Look for the string "CacheLaws" in the material below. Copy every line where you find it.
··· RECORDS SHOWN ···
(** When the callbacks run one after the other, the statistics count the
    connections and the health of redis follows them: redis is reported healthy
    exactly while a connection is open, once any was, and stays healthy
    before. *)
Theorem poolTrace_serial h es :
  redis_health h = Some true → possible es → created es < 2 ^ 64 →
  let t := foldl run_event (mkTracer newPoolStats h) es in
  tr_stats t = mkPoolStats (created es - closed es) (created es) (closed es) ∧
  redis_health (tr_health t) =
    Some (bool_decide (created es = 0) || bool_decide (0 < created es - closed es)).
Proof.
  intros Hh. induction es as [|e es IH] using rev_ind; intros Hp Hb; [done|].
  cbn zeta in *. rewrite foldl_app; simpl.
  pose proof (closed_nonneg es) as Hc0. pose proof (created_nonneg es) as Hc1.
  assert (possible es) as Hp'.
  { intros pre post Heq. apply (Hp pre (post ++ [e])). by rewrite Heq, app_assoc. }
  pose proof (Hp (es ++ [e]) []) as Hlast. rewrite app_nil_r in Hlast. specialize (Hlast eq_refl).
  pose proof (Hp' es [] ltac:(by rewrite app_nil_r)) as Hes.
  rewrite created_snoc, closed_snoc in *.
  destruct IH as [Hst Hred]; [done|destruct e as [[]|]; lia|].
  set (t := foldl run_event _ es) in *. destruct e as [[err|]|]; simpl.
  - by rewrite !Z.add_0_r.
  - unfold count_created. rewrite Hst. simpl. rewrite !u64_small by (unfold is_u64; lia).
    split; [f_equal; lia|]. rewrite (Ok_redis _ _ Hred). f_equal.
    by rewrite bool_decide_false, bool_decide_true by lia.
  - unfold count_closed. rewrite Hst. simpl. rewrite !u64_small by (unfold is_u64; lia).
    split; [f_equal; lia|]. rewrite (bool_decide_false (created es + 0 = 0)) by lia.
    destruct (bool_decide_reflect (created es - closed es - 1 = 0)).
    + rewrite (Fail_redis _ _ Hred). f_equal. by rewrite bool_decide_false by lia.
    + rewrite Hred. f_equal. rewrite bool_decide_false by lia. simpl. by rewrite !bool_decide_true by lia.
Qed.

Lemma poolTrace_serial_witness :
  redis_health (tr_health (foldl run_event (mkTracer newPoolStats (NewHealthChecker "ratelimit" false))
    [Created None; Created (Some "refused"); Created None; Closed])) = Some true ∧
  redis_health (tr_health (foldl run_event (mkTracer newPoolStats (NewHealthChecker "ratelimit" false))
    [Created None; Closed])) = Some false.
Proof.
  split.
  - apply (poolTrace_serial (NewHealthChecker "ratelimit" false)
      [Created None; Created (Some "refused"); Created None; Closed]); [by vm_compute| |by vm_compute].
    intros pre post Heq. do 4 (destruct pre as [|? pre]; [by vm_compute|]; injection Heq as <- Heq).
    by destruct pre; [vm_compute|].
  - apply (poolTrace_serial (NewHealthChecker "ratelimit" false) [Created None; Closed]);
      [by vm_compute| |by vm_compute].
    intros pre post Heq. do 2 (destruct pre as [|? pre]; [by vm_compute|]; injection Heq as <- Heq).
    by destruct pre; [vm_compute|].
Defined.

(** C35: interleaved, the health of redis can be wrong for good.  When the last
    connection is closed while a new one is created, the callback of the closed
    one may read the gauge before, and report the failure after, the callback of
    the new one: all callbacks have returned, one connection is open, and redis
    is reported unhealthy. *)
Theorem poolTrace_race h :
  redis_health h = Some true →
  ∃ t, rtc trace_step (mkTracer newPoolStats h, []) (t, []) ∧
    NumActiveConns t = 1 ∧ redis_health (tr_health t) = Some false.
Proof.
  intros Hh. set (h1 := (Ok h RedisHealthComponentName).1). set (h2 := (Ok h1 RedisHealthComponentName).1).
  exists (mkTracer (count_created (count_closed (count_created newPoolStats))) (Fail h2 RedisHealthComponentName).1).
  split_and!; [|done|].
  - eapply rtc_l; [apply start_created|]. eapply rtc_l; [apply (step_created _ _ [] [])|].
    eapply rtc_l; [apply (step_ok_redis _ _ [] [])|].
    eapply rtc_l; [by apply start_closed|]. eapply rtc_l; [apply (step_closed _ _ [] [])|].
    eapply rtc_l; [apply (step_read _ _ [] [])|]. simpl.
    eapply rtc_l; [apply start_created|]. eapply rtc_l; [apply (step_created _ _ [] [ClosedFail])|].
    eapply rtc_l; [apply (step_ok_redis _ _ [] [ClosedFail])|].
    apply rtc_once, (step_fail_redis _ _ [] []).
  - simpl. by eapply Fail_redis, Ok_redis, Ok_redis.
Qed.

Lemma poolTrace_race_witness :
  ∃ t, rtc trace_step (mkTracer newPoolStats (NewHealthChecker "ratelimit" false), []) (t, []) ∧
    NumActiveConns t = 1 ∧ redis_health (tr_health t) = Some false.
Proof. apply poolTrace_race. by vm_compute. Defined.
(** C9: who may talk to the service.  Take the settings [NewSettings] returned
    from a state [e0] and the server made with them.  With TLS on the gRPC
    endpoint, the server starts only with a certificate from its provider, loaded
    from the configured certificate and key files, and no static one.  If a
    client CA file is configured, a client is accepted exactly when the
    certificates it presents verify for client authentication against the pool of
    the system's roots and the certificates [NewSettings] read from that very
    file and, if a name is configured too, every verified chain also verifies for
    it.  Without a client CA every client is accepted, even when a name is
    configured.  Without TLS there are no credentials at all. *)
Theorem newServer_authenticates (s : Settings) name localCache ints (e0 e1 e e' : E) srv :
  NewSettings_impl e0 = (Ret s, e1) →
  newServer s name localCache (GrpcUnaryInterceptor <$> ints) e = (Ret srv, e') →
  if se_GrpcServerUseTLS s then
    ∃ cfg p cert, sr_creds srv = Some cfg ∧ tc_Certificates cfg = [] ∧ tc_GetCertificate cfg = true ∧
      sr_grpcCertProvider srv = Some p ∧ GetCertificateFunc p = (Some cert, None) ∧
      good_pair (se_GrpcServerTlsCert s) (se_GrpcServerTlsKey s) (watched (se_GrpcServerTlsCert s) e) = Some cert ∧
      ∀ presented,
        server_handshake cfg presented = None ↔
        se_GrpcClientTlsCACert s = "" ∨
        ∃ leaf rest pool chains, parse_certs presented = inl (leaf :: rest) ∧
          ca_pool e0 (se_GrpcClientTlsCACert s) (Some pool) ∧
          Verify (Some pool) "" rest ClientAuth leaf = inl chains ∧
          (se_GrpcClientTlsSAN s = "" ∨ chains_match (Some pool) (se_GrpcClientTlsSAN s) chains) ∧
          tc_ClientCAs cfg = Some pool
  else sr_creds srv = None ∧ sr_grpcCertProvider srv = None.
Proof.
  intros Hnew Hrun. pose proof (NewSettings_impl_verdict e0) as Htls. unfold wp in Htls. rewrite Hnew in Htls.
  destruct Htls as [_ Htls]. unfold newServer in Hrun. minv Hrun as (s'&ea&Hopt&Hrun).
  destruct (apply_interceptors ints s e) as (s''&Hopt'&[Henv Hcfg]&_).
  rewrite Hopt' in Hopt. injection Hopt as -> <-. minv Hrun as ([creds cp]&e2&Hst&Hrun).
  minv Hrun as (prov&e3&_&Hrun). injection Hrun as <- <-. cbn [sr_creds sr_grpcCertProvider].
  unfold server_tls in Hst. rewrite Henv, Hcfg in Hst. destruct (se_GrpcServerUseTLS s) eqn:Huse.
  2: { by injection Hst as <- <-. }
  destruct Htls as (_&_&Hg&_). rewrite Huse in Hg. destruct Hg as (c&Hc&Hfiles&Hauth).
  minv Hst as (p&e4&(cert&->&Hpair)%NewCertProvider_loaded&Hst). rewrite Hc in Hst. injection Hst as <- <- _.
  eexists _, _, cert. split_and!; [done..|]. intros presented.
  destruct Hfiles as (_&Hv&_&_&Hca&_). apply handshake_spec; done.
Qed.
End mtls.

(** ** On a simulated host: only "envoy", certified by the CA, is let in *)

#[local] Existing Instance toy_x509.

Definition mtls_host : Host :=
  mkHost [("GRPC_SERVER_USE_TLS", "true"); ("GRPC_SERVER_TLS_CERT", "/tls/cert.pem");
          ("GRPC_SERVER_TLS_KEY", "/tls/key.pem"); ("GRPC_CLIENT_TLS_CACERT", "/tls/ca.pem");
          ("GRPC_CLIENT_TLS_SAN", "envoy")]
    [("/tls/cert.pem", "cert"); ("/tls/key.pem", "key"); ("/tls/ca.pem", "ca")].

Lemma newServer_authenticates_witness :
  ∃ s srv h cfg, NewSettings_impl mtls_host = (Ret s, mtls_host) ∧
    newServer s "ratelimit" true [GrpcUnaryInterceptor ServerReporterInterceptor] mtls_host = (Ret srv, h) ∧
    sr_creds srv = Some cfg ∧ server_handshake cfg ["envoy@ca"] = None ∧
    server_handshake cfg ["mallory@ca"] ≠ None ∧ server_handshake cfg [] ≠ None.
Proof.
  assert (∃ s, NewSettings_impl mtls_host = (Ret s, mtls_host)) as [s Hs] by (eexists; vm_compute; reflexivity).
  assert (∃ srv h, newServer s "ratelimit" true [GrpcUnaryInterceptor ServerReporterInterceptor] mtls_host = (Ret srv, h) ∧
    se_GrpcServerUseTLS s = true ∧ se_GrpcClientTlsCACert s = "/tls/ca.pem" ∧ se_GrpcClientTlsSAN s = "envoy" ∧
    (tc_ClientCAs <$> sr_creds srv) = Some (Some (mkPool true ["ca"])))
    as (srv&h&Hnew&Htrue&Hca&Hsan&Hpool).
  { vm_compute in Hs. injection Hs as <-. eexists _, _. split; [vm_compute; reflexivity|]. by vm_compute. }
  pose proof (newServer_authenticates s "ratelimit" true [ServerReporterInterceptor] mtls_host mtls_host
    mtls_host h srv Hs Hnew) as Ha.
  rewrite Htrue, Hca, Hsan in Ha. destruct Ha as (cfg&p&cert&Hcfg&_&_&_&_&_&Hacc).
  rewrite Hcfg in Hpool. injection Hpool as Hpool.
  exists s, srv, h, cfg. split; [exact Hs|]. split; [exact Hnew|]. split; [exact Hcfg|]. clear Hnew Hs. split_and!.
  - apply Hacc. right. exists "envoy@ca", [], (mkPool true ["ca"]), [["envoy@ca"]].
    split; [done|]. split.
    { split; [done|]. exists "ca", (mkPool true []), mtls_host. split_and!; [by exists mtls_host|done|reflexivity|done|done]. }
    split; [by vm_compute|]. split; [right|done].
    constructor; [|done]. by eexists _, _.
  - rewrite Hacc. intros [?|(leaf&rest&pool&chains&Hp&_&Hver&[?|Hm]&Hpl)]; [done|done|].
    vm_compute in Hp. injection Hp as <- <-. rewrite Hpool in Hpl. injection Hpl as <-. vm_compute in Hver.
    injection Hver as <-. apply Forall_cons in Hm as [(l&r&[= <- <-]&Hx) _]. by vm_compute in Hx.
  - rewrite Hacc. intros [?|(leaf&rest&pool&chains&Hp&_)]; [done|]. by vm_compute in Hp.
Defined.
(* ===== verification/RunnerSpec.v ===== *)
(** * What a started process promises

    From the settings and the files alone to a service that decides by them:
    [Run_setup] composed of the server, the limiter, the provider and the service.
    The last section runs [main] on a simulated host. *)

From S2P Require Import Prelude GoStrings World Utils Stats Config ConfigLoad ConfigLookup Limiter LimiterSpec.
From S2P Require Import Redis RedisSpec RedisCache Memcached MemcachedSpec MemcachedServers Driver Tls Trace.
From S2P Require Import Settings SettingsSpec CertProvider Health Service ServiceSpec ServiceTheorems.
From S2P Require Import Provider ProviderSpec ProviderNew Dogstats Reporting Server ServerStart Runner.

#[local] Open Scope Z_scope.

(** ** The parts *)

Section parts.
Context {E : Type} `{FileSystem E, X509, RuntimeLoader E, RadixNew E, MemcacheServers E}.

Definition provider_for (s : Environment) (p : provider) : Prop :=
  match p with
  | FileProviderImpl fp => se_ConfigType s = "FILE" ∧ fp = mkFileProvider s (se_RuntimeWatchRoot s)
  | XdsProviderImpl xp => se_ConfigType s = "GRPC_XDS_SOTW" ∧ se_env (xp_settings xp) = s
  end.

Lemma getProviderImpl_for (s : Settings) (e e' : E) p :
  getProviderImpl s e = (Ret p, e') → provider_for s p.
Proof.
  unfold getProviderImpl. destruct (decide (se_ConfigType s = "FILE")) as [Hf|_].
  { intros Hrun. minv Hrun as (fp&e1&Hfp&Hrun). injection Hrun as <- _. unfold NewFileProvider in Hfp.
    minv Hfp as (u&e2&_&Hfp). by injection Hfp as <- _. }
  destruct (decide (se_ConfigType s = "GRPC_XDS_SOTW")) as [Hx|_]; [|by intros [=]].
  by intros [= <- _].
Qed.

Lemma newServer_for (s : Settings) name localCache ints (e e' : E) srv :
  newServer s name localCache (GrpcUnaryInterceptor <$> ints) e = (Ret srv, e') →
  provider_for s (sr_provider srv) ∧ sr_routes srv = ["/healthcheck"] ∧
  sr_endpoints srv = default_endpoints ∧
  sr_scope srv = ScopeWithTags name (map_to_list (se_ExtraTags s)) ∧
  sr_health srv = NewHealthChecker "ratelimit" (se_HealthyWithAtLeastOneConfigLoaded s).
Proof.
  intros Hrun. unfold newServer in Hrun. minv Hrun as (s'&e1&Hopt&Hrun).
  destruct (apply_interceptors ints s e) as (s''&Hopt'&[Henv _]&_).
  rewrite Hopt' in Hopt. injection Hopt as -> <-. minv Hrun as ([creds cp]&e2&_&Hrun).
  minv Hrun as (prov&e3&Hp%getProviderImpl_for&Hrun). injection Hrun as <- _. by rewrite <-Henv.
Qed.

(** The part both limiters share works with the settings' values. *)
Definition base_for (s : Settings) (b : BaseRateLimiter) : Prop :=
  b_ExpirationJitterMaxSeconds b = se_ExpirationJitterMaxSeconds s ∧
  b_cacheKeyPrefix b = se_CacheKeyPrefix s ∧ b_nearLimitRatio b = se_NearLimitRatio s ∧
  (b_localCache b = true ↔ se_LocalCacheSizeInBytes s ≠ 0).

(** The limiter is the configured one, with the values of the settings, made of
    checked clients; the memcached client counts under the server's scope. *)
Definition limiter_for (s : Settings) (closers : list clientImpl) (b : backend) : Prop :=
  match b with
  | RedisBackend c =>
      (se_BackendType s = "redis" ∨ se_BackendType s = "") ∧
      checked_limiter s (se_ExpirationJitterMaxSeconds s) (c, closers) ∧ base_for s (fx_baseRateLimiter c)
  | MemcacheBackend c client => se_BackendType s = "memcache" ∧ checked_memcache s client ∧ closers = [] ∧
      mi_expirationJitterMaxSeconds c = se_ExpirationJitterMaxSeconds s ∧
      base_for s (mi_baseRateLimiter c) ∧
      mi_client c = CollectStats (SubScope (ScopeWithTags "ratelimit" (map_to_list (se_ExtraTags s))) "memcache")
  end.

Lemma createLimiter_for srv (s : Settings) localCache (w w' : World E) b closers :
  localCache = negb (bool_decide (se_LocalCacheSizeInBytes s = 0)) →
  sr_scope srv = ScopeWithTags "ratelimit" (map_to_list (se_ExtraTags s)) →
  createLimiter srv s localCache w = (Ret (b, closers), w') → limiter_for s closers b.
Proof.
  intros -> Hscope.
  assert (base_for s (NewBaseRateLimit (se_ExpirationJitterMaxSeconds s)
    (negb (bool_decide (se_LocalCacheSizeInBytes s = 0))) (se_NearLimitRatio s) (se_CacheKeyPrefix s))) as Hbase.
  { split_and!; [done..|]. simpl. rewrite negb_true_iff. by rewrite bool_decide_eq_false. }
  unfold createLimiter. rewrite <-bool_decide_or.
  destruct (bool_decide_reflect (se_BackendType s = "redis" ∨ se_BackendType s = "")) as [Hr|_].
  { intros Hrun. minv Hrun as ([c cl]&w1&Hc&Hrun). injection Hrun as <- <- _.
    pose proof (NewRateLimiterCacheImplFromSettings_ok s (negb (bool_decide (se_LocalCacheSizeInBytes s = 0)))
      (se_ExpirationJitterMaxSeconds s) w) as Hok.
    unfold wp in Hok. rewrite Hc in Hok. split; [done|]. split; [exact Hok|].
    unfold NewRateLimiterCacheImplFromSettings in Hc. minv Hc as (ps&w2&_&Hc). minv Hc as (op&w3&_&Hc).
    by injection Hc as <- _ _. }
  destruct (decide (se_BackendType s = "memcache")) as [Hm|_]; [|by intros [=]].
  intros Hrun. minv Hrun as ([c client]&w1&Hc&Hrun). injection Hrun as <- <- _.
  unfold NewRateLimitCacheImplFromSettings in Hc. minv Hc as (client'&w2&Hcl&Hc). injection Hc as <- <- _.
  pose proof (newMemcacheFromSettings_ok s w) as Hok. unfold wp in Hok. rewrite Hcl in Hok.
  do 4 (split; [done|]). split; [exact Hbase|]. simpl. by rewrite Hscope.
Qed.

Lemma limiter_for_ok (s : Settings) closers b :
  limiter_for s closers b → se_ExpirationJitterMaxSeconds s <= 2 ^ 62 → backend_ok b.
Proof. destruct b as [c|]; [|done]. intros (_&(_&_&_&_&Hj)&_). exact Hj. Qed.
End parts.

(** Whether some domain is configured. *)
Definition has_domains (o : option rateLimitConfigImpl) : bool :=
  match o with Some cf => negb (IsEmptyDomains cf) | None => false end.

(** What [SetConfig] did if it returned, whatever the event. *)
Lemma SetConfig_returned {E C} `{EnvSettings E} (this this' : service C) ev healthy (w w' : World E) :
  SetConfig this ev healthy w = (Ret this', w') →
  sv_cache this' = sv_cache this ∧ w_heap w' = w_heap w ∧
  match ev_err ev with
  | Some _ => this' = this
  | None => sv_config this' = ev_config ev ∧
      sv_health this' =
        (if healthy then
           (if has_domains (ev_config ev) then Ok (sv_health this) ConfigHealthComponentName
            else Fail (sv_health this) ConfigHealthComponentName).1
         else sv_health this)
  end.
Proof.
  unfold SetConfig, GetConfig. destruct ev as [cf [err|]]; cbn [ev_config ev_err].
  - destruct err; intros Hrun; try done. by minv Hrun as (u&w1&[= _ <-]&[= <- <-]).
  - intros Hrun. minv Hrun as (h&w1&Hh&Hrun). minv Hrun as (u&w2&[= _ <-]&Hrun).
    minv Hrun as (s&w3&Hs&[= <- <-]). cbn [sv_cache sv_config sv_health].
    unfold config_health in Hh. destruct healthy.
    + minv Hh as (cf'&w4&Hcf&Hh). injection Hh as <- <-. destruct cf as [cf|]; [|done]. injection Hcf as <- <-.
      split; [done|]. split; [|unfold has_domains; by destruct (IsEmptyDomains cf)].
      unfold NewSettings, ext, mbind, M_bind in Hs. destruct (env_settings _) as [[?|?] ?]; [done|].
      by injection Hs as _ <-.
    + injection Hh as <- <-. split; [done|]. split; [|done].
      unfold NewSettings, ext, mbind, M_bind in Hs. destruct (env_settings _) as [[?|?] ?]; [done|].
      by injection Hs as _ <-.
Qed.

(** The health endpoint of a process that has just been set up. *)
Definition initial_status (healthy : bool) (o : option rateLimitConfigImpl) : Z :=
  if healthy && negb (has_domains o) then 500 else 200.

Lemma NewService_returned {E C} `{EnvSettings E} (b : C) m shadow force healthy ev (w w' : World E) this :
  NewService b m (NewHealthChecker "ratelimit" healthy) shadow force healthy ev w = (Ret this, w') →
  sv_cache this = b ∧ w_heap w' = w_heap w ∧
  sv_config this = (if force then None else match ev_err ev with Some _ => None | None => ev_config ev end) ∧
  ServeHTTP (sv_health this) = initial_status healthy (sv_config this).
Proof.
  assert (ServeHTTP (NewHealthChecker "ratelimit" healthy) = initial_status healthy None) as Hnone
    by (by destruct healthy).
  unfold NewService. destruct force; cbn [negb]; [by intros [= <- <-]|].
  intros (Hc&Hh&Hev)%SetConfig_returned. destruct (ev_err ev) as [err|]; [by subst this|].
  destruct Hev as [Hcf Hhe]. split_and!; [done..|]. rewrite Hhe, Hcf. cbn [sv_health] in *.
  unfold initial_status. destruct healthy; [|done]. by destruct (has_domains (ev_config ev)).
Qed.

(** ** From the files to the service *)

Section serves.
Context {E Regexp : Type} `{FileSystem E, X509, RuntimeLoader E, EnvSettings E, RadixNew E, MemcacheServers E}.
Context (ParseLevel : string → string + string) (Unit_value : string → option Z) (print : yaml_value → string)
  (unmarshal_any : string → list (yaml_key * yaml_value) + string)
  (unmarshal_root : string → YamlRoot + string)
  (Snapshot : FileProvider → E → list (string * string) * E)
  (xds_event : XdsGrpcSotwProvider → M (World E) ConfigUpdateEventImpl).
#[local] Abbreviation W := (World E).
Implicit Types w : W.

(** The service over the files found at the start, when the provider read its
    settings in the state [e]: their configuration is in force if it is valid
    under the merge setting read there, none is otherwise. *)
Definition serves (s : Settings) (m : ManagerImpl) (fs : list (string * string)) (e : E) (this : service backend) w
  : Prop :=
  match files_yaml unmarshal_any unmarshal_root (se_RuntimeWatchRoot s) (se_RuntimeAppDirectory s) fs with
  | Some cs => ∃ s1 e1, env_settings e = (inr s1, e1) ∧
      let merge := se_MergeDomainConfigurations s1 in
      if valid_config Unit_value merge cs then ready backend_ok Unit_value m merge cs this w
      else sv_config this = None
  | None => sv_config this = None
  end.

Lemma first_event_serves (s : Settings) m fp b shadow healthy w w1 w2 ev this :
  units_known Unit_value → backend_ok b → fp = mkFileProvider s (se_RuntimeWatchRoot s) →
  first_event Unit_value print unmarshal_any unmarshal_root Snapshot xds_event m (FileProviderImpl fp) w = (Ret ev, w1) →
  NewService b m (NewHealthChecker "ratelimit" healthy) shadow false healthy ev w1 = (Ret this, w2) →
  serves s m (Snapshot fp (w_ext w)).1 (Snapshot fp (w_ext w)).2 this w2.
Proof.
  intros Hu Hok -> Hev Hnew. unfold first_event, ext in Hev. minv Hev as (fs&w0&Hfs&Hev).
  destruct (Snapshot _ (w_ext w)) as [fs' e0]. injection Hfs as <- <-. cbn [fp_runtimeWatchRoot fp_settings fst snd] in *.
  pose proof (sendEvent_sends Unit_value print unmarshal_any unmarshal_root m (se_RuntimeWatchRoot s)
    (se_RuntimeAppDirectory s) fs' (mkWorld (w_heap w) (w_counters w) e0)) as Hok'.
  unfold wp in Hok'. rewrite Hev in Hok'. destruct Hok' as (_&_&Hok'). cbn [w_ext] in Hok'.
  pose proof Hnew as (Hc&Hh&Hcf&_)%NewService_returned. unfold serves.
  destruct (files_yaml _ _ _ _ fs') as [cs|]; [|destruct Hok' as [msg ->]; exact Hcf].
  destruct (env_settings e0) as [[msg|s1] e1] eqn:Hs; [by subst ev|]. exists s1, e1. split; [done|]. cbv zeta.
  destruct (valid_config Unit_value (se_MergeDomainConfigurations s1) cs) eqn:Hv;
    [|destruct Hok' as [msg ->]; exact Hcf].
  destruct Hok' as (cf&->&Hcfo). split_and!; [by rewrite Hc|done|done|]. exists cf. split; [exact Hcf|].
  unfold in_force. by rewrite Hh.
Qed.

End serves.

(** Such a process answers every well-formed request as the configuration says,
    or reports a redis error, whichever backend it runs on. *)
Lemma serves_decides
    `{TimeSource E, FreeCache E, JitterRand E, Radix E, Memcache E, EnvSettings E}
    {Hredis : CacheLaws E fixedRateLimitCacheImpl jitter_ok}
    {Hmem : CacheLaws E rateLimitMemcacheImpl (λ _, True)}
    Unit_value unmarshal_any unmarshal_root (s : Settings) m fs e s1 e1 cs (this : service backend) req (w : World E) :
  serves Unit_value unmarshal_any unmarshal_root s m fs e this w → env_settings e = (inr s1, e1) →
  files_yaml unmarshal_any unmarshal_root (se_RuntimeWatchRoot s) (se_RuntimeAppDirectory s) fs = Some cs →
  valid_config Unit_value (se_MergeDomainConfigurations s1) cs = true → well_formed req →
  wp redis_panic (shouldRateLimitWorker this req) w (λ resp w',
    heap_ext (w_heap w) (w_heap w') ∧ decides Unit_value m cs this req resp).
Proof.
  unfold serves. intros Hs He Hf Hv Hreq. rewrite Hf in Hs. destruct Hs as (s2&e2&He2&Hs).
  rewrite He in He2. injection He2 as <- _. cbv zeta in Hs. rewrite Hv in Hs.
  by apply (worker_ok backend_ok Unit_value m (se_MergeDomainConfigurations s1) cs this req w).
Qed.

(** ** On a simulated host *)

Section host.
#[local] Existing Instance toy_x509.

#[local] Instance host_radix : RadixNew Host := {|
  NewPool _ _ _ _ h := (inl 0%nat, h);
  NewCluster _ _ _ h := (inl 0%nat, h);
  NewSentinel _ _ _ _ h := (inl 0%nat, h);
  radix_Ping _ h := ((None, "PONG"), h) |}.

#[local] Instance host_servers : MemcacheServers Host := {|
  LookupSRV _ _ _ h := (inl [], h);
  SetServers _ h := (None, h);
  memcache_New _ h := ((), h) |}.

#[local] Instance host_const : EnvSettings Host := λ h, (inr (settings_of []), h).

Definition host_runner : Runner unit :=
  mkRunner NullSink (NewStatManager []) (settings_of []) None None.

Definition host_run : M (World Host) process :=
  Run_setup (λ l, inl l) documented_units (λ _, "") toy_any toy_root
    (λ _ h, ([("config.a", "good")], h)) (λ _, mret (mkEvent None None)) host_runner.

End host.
···
* [RESPONSE BOX]
    {Hredis : CacheLaws E fixedRateLimitCacheImpl jitter_ok}
    {Hmem : CacheLaws E rateLimitMemcacheImpl (λ _, True)}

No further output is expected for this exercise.